━━━ Data for the task ━━━
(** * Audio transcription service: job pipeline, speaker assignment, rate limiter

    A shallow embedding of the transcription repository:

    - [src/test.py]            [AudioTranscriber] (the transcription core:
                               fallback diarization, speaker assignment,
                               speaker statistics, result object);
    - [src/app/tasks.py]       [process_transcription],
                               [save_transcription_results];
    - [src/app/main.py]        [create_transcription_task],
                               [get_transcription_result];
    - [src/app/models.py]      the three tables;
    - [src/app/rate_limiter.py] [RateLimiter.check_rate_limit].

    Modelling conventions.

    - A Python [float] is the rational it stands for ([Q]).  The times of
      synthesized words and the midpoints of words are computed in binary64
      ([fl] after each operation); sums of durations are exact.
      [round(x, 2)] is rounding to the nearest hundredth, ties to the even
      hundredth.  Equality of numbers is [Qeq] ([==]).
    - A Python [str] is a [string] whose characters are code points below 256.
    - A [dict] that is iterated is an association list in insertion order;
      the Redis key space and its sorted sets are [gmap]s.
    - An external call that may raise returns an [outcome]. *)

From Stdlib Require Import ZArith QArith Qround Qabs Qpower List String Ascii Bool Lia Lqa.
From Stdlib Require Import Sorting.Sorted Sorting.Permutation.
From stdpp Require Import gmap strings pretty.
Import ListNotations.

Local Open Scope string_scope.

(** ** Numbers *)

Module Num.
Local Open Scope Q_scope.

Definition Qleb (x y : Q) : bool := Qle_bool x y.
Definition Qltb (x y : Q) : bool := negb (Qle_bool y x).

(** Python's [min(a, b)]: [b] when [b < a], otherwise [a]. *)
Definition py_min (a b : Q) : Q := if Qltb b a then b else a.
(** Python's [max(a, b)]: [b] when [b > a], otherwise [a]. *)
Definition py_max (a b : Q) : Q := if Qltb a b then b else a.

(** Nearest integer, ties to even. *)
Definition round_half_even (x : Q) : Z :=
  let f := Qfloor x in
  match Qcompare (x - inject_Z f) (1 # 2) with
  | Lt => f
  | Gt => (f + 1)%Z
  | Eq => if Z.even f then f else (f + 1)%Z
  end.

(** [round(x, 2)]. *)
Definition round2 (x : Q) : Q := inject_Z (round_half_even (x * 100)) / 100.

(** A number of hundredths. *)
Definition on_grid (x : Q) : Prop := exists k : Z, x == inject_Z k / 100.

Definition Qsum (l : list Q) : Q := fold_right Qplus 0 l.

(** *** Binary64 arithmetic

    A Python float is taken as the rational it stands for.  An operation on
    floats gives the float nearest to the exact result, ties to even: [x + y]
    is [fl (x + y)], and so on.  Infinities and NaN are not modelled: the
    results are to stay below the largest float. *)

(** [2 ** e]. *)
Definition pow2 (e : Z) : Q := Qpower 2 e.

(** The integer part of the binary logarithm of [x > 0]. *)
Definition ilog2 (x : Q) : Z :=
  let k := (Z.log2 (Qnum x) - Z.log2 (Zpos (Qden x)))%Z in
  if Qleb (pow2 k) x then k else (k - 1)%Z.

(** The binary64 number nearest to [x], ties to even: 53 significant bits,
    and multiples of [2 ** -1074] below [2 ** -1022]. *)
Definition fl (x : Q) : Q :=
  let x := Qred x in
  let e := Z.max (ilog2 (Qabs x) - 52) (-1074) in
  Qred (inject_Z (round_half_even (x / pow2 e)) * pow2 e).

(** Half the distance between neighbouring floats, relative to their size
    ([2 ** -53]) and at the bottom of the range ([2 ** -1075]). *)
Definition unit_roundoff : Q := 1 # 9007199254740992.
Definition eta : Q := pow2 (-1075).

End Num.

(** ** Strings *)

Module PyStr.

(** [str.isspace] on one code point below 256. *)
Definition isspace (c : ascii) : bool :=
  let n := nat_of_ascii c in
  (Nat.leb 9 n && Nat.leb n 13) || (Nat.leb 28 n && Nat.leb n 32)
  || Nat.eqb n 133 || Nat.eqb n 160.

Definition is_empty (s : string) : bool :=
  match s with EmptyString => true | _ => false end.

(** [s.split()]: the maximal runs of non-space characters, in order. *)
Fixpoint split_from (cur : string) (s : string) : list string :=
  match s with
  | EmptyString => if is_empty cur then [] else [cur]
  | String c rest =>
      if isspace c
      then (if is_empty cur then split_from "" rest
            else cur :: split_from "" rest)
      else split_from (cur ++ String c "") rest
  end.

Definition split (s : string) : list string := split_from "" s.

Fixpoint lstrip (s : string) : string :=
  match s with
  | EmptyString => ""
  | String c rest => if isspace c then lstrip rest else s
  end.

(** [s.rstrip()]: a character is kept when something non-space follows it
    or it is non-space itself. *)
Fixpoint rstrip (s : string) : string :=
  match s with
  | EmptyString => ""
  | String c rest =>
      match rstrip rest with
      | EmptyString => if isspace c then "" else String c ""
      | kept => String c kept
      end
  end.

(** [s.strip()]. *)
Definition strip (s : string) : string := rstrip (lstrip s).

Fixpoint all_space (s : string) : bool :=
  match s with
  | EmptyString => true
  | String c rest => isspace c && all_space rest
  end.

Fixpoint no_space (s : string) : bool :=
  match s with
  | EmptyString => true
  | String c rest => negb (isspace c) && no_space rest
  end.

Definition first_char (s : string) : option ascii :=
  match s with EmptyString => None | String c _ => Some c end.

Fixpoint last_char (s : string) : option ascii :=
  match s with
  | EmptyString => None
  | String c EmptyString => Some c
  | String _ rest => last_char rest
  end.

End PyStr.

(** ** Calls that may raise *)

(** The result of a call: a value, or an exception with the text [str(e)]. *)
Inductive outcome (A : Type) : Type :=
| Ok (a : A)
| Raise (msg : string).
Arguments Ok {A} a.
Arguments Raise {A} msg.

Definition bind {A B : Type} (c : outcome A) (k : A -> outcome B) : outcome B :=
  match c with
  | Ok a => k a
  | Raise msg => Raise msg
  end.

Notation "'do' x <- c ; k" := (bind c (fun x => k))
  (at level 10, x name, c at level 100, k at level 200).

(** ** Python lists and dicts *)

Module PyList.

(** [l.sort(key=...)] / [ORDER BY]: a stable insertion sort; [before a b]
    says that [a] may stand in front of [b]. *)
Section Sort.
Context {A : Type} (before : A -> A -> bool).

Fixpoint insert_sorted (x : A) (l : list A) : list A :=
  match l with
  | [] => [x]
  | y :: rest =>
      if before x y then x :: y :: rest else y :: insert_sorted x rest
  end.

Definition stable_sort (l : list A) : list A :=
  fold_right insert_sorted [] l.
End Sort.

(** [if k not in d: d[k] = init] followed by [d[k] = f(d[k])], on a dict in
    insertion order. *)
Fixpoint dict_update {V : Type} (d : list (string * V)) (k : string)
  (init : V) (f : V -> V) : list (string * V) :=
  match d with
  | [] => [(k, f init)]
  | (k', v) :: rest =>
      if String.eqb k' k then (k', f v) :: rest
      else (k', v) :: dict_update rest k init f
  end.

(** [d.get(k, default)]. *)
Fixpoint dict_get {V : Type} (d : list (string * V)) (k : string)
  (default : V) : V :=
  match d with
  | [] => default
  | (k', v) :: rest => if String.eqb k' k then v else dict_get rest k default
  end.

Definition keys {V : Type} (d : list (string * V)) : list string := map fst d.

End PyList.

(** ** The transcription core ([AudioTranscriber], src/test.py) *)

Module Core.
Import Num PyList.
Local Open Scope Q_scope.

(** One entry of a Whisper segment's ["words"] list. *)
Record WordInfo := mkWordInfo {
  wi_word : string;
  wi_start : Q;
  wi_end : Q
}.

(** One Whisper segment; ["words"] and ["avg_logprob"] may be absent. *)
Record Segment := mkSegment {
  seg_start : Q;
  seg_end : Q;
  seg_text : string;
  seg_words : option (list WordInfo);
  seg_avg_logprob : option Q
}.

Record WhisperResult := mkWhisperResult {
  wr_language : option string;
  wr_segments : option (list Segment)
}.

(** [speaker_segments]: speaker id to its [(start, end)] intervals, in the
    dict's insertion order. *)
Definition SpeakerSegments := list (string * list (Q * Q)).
━━━
━━━ Data for the task ━━━
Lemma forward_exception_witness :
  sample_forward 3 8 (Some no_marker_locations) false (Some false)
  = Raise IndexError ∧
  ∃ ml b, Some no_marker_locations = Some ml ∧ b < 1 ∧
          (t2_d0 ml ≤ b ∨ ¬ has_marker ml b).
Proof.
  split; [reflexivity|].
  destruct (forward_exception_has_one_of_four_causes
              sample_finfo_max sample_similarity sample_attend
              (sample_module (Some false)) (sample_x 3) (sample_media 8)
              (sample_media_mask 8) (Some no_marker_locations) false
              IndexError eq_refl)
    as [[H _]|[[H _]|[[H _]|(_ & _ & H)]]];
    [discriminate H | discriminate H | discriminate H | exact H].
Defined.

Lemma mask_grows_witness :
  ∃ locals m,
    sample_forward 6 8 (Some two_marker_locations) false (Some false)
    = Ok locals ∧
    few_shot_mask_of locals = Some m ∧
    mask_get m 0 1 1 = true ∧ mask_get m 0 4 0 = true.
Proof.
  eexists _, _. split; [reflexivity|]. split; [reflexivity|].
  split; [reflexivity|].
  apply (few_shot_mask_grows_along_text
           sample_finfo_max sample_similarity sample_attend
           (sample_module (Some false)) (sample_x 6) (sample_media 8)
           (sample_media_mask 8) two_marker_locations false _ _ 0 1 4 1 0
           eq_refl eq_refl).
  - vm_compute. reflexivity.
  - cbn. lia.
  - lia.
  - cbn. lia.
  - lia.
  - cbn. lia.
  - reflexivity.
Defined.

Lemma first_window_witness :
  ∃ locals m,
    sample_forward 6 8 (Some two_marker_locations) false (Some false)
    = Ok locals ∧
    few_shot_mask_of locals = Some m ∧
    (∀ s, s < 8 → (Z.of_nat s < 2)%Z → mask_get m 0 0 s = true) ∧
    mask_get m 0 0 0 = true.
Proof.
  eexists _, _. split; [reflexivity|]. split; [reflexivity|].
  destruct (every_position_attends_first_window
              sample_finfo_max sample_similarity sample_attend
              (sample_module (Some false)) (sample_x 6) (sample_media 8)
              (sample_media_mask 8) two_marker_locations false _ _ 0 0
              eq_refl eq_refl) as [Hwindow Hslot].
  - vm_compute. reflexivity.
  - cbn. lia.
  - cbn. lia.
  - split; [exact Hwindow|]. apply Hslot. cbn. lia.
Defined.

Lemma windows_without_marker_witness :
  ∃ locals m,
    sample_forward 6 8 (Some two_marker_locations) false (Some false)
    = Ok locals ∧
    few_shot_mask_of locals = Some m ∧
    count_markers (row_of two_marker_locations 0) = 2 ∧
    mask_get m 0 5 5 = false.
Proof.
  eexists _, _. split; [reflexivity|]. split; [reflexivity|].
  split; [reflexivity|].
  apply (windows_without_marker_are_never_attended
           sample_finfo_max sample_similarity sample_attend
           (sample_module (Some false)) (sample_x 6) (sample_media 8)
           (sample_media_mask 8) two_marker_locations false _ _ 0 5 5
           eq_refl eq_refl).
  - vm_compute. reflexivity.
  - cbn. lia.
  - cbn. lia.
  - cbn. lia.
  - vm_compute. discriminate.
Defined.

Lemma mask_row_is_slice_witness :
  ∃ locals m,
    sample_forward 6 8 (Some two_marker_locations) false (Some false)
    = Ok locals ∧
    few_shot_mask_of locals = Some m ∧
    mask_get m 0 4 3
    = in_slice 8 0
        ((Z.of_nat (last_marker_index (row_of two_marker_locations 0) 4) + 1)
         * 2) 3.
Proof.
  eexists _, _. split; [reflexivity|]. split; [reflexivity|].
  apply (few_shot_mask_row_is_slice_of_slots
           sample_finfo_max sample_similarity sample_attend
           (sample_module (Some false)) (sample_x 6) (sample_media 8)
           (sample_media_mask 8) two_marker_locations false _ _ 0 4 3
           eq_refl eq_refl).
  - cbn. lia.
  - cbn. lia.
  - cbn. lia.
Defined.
━━━
**What you will do**.
Among the entries above, the lines between the ones containing "(** * Audio" and "fallback diarization, speaker", inclusive, are to be transcribed exactly. No other line is to be given.

**Response area**.
(** * Audio transcription service: job pipeline, speaker assignment, rate limiter

    A shallow embedding of the transcription repository:

    - [src/test.py]            [AudioTranscriber] (the transcription core:
                               fallback diarization, speaker assignment,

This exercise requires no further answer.